(Collected data)
BEGIN

(** * ebike-g4 / ebike-controller: throttle conditioning and the two timer ISRs

    A shallow embedding of
      - [throttle_process] and [throttle_pas_process]
        (ebike-controller/src/throttle.c),
      - [MAIN_AppTimerISR], [MAIN_MotorISR] and the background loop of [main]
        (ebike-g4/src/main.c),
    followed by the properties of the specification that concern them.

    Numbers.  The C code computes on [float].  Here a [float] is an exact
    rational ([Q]): comparisons, clamps and the control flow are those of the
    source, while rounding, infinities and NaN are outside the model (in
    particular [1 / 0] is [0] in [Q]).  Integer counters are [Z]; where the
    source declares the width (the [uint8_t] pin sample, the [uint16_t] LED
    timer) the truncation is written out. *)

From Stdlib Require Import ZArith QArith Qround Lqa Lia List Bool.
Import ListNotations.

Open Scope Q_scope.

(** ** C comparisons on [float], as booleans *)

Definition Qltb (x y : Q) : bool :=
  match x ?= y with Lt => true | _ => false end.

Definition Qleb (x y : Q) : bool :=
  match x ?= y with Gt => false | _ => true end.

Infix "<?" := Qltb (at level 70, no associativity) : Q_scope.
Infix "<=?" := Qleb (at level 70, no associativity) : Q_scope.

(** * The analog throttle channel (throttle.c, [throttle_process]) *)

Module Throttle.

(** The biquad low-pass: the source only touches the fields [X] (input) and
    [Y] (output); the coefficients and the delay line are kept as [D].
    The struct is declared in a header that is not part of the sources. *)
Record Biquad_Float_Type : Type := mkBiquad {
  X : Q;
  Y : Q;
  D : list Q
}.

(** [Throttle_Analog_Type]: the fields [throttle_process] uses. [state] is
    the hysteresis latch, tested as a C truth value. *)
Record Throttle_Analog_Type : Type := mkAnalog {
  state : Z;
  startup_count : Z;
  min : Q;
  max : Q;
  scale_factor : Q
}.

(** The three globals of throttle.c that [throttle_process] reads and
    writes. *)
Record Globals : Type := mkGlobals {
  Throttle_filt : Biquad_Float_Type;
  sThrottle : Throttle_Analog_Type;
  prev_output : Q
}.

(** Macros and collaborators that [throttle_process] uses and that the
    sources do not define (throttle.h is absent; project_parameters.h only
    keeps some of them, commented out).  They are parameters of the model. *)
Record Params : Type := mkParams {
  THROTTLE_START_TIME : Z;
  THROTTLE_START_DEADTIME : Z;
  THROTTLE_RANGE_LIMIT : Q;
  THROTTLE_DROPOUT : Q;
  THROTTLE_HYST_LOW : Q;
  THROTTLE_HYST_HIGH : Q;
  THROTTLE_SLEW_RATE : Q;
  dfsl_biquadf : Biquad_Float_Type -> Biquad_Float_Type;
  adcGetVref : Q
}.

(** project_parameters.h, lines 242-243 and 260-261. *)
Definition THROTTLE_MIN_DEFAULT : Q := 0.85.
Definition THROTTLE_MAX_DEFAULT : Q := 2.20.
Definition THROTTLE_OUTPUT_MIN : Q := 0.00.
Definition THROTTLE_OUTPUT_MAX : Q := 0.99.

(** Field updates of [sThrottle]. *)
Definition set_state (v : Z) (s : Throttle_Analog_Type) :=
  mkAnalog v (startup_count s) (min s) (max s) (scale_factor s).
Definition set_startup_count (v : Z) (s : Throttle_Analog_Type) :=
  mkAnalog (state s) v (min s) (max s) (scale_factor s).
Definition set_min (v : Q) (s : Throttle_Analog_Type) :=
  mkAnalog (state s) (startup_count s) v (max s) (scale_factor s).
Definition set_max (v : Q) (s : Throttle_Analog_Type) :=
  mkAnalog (state s) (startup_count s) (min s) v (scale_factor s).
Definition set_scale_factor (v : Q) (s : Throttle_Analog_Type) :=
  mkAnalog (state s) (startup_count s) (min s) (max s) v.

(** Lines 86-87: [Throttle_filt.X = raw_voltage; dfsl_biquadf(&Throttle_filt);] *)
Definition filter_step (p : Params) (f : Biquad_Float_Type) (raw_voltage : Q)
  : Biquad_Float_Type :=
  dfsl_biquadf p (mkBiquad raw_voltage (Y f) (D f)).

(** Lines 113-132: the end of the startup routine, run once, on the first
    call that finds [startup_count == THROTTLE_START_TIME]. *)
Definition finish_startup (p : Params) (s : Throttle_Analog_Type)
  : Throttle_Analog_Type :=
  let s := set_startup_count (startup_count s + 1)%Z s in
  let s := set_min
             (min s / inject_Z (THROTTLE_START_TIME p - THROTTLE_START_DEADTIME p)) s in
  let s := if (1.0 <? min s) || (min s <? 0.3)
           then set_min THROTTLE_MIN_DEFAULT s else s in
  let s := set_max (adcGetVref p - THROTTLE_DROPOUT p) s in
  let s := if (3.0 <? max s) || (max s <? 1.5)
           then set_max THROTTLE_MAX_DEFAULT s else s in
  set_scale_factor (1.0 / (max s - min s)) s.

(** Lines 140-146: a reading above the recorded maximum becomes the
    maximum. *)
Definition raise_max (p : Params) (y : Q) (s : Throttle_Analog_Type)
  : Throttle_Analog_Type :=
  if max s + THROTTLE_RANGE_LIMIT p <? y
  then let s := set_max y s in
       set_scale_factor (1.0 / (max s - min s)) s
  else s.

(** Lines 148-151: the command before the hysteresis gate. *)
Definition clip (temp_cmd : Q) : Q :=
  let temp_cmd := if temp_cmd <? THROTTLE_OUTPUT_MIN
                  then THROTTLE_OUTPUT_MIN else temp_cmd in
  if THROTTLE_OUTPUT_MAX <? temp_cmd then THROTTLE_OUTPUT_MAX else temp_cmd.

(** Lines 152-172: the hysteresis gate; returns the channel and the gated
    command. *)
Definition hysteresis (p : Params) (s : Throttle_Analog_Type) (temp_cmd : Q)
  : Throttle_Analog_Type * Q :=
  if negb (state s =? 0)%Z
  then if temp_cmd <=? THROTTLE_HYST_LOW p
       then (set_state 0 s, 0.0)
       else (s, temp_cmd)
  else if THROTTLE_HYST_HIGH p <=? temp_cmd
       then (set_state 1 s, temp_cmd)
       else (s, 0.0).

(** Lines 174-178: the upward rate limit. *)
Definition rate_limit (p : Params) (prev temp_cmd : Q) : Q :=
  let delta := temp_cmd - prev in
  if THROTTLE_SLEW_RATE p <? delta then prev + THROTTLE_SLEW_RATE p else temp_cmd.

(** [throttle_process], lines 83-182.  The result is the new value of the
    globals and the returned command. *)
Definition throttle_process (p : Params) (g : Globals) (raw_voltage : Q)
  : Globals * Q :=
  let filt := filter_step p (Throttle_filt g) raw_voltage in
  let s := sThrottle g in
  if (startup_count s <? THROTTLE_START_TIME p)%Z
  then
    let s := set_startup_count (startup_count s + 1)%Z s in
    let s := if (THROTTLE_START_DEADTIME p <=? startup_count s)%Z
             then set_min (min s + Y filt) s else s in
    (mkGlobals filt s (prev_output g), 0.0)
  else
    let s := if (startup_count s =? THROTTLE_START_TIME p)%Z
             then finish_startup p s else s in
    if Y filt <? min s - THROTTLE_RANGE_LIMIT p
    then (mkGlobals filt (set_startup_count 0 s) (prev_output g), 0.0)
    else
      let s := raise_max p (Y filt) s in
      let temp_cmd := clip ((Y filt - min s) * scale_factor s) in
      let '(s, temp_cmd) := hysteresis p s temp_cmd in
      let temp_cmd := rate_limit p (prev_output g) temp_cmd in
      (mkGlobals filt s temp_cmd, temp_cmd).

(** Which of the three exits of [throttle_process] a call takes. *)
Inductive Path : Type := Startup | Reentry | Normal.

Definition throttle_path (p : Params) (g : Globals) (raw_voltage : Q) : Path :=
  let filt := filter_step p (Throttle_filt g) raw_voltage in
  let s := sThrottle g in
  if (startup_count s <? THROTTLE_START_TIME p)%Z then Startup
  else
    let s := if (startup_count s =? THROTTLE_START_TIME p)%Z
             then finish_startup p s else s in
    if Y filt <? min s - THROTTLE_RANGE_LIMIT p then Reentry else Normal.

(** The clipped command of a call, the value of [temp_cmd] after line 151
    (defined on the [Normal] path only). *)
Definition clipped_cmd (p : Params) (g : Globals) (raw_voltage : Q) : option Q :=
  let filt := filter_step p (Throttle_filt g) raw_voltage in
  let s := sThrottle g in
  match throttle_path p g raw_voltage with
  | Normal =>
      let s := if (startup_count s =? THROTTLE_START_TIME p)%Z
               then finish_startup p s else s in
      let s := raise_max p (Y filt) s in
      Some (clip ((Y filt - min s) * scale_factor s))
  | _ => None
  end.

(** Successive calls, one per sample; returns the final globals and the
    returned commands, oldest first. *)
Fixpoint run (p : Params) (g : Globals) (samples : list Q) : Globals * list Q :=
  match samples with
  | [] => (g, [])
  | v :: rest =>
      let '(g1, out) := throttle_process p g v in
      let '(g2, outs) := run p g1 rest in
      (g2, out :: outs)
  end.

END

● **What needs to be done**
Look through the entries above; find each line with the word "them" and copy it.

● **Solution below**
    followed by the properties of the specification that concern them.
    keeps some of them, commented out).  They are parameters of the model. *)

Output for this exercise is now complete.